_ABOUT THIS TASK_
Starting at the line that contains "[by repeat constructor|by left|].", restate each line word for word through the final line of the data, keeping both ends.

_MATERIALS PROVIDED_
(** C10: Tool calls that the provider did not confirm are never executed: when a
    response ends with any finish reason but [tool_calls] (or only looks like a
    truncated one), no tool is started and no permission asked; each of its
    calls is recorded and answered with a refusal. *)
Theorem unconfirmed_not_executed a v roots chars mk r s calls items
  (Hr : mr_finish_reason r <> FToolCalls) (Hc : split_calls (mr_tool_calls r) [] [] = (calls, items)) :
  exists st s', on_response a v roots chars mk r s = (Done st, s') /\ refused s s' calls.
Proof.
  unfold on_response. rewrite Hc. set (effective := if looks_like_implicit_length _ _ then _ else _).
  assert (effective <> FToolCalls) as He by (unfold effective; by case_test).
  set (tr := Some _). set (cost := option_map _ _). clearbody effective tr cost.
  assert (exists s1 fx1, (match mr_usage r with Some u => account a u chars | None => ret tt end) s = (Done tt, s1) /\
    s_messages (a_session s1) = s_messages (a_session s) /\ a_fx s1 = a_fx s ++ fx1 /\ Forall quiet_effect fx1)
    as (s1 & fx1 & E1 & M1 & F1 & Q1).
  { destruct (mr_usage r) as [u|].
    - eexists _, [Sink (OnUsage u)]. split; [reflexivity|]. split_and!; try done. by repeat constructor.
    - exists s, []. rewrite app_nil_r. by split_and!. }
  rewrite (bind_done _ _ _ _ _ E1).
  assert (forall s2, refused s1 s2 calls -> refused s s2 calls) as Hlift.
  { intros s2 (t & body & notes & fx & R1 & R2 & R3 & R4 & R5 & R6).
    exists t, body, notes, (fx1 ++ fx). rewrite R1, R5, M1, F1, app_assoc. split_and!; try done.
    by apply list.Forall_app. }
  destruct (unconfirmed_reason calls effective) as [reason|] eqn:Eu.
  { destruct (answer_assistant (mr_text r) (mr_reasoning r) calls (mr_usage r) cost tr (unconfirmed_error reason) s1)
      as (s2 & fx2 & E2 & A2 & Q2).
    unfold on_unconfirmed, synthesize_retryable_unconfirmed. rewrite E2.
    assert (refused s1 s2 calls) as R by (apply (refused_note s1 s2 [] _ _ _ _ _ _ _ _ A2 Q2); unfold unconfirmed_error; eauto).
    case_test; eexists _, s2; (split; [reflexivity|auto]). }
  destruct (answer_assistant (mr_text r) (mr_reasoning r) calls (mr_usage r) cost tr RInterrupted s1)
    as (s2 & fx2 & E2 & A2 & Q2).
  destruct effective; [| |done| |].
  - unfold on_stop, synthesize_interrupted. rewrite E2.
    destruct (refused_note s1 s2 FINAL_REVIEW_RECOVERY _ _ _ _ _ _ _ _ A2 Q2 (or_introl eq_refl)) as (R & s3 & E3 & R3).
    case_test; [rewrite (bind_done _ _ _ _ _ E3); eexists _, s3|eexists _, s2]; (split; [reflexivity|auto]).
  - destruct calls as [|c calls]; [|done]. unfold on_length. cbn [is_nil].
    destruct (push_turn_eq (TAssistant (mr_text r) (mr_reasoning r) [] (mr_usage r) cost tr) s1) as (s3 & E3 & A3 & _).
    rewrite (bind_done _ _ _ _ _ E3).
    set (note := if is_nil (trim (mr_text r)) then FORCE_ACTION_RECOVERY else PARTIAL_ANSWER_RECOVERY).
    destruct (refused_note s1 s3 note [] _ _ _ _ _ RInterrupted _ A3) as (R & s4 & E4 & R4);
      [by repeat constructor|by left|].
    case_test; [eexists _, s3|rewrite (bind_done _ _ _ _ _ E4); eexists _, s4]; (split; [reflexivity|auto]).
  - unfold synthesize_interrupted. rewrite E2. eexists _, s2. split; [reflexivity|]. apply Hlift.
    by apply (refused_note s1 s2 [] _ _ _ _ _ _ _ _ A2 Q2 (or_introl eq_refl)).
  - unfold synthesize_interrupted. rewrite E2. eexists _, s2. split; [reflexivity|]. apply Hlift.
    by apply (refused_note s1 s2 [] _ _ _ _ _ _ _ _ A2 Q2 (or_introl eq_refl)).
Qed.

_EXERCISE SOLUTION_
      [by repeat constructor|by left|].
    case_test; [eexists _, s3|rewrite (bind_done _ _ _ _ _ E4); eexists _, s4]; (split; [reflexivity|auto]).
  - unfold synthesize_interrupted. rewrite E2. eexists _, s2. split; [reflexivity|]. apply Hlift.
    by apply (refused_note s1 s2 [] _ _ _ _ _ _ _ _ A2 Q2 (or_introl eq_refl)).
  - unfold synthesize_interrupted. rewrite E2. eexists _, s2. split; [reflexivity|]. apply Hlift.
    by apply (refused_note s1 s2 [] _ _ _ _ _ _ _ _ A2 Q2 (or_introl eq_refl)).
Qed.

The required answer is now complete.